State, as a single number, how many lines in the data below contain "Hoffs".

□ □ □ □ □ □ □

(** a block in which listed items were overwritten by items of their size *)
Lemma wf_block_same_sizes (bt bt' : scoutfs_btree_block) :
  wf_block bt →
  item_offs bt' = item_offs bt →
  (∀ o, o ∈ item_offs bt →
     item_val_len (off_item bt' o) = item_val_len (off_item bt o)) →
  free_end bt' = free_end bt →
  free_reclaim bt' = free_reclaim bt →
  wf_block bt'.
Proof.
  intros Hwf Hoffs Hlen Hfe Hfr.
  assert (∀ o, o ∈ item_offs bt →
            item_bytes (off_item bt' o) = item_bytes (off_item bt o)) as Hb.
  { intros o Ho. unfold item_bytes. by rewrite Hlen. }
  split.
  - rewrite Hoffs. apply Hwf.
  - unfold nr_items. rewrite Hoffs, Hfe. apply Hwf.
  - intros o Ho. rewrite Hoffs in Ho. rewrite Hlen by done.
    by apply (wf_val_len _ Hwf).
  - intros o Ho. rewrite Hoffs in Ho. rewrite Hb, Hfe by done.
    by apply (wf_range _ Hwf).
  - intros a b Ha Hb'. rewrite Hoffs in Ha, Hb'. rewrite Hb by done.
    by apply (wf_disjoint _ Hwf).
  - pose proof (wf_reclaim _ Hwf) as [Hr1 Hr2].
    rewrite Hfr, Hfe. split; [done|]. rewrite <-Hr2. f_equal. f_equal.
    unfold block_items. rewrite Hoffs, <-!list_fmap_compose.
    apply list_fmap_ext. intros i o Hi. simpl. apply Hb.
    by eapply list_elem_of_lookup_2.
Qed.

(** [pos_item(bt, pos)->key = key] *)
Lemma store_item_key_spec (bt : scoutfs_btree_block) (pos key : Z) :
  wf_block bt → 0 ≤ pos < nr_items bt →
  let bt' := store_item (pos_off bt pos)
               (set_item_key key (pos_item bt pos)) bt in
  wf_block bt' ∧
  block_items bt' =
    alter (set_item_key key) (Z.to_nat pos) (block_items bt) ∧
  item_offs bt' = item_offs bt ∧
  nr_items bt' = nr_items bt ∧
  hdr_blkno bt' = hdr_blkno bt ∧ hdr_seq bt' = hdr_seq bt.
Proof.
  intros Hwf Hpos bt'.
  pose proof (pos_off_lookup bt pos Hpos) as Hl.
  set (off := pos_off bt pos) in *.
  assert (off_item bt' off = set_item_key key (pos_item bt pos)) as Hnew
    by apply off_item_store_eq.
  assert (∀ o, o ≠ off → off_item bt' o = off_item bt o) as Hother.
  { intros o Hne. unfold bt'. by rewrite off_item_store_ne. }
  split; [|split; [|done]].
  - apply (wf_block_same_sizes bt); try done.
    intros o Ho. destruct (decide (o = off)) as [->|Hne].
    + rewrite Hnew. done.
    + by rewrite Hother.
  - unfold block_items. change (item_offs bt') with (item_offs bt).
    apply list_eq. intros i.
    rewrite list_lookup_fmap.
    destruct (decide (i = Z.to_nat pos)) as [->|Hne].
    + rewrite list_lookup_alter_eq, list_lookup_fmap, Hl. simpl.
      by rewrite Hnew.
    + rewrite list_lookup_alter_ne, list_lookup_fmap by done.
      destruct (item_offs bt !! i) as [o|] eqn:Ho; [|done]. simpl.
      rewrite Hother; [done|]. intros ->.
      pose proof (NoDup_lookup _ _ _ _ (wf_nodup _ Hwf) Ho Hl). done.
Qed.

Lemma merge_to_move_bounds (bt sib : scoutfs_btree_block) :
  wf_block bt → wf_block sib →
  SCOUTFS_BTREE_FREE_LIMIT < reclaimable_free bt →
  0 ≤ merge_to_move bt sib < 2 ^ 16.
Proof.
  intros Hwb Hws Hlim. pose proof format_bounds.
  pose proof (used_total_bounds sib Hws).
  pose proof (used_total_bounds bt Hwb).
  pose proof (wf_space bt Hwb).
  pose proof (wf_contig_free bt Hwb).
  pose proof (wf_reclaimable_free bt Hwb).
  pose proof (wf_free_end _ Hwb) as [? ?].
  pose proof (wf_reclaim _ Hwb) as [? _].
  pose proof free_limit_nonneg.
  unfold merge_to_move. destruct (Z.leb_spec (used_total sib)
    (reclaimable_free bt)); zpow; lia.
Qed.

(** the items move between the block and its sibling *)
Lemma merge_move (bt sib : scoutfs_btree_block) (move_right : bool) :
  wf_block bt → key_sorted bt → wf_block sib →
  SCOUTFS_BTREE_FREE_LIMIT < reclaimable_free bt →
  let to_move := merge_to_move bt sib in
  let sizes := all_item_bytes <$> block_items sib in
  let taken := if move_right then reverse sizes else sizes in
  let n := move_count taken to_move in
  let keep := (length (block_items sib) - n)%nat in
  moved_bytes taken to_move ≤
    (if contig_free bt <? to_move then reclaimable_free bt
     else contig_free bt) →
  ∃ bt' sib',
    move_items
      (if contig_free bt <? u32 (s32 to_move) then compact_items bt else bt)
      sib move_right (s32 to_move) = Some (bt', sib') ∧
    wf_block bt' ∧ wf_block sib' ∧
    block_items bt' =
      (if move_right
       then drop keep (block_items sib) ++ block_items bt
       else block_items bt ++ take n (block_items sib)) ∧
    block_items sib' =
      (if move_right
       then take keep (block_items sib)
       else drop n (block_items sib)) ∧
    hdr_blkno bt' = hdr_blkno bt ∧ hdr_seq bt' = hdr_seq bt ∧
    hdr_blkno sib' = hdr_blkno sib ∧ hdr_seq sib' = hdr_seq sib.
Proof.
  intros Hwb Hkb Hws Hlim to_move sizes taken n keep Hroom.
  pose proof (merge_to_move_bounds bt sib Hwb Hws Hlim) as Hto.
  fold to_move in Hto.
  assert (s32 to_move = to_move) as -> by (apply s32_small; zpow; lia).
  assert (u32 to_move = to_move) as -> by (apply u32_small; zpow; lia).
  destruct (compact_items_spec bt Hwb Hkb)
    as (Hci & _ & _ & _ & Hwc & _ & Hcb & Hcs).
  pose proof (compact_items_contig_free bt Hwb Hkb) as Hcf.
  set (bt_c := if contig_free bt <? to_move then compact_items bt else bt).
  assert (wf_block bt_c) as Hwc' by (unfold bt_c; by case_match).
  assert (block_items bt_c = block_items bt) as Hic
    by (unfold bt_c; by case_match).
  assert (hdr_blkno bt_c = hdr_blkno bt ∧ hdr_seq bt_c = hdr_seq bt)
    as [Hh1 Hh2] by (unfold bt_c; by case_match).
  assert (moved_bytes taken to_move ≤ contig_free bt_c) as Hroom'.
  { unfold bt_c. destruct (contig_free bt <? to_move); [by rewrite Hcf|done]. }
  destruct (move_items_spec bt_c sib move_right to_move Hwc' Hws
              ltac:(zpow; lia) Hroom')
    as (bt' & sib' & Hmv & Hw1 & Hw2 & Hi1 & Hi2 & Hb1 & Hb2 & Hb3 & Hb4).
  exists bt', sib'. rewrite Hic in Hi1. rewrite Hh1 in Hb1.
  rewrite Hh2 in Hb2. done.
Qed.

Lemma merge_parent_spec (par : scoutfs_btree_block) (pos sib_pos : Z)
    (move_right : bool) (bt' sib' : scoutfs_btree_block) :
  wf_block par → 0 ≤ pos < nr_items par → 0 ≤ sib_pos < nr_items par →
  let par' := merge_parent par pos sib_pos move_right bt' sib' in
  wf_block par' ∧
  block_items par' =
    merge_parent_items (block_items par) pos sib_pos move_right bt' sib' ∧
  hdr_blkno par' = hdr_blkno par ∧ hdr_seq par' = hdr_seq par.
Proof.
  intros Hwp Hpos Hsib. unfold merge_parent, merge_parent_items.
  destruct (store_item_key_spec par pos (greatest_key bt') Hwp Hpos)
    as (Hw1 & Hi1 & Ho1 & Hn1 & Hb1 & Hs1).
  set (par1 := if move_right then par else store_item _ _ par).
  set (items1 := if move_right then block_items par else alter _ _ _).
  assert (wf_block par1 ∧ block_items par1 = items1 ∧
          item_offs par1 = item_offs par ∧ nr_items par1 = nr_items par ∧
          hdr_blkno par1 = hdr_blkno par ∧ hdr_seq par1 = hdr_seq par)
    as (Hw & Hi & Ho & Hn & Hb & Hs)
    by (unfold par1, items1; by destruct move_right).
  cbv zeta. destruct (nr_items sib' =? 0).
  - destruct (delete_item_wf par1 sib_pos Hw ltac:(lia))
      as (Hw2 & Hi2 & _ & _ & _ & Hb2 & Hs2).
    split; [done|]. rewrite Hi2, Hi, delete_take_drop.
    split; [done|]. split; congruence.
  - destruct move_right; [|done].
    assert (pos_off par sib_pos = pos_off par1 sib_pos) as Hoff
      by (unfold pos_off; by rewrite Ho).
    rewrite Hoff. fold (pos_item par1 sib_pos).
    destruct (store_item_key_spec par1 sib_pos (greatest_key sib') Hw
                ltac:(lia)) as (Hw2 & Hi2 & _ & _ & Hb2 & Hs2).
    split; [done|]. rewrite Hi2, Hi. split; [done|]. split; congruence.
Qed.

□ □ □ □ □ □ □

SOLUTION FOR THIS TASK: 7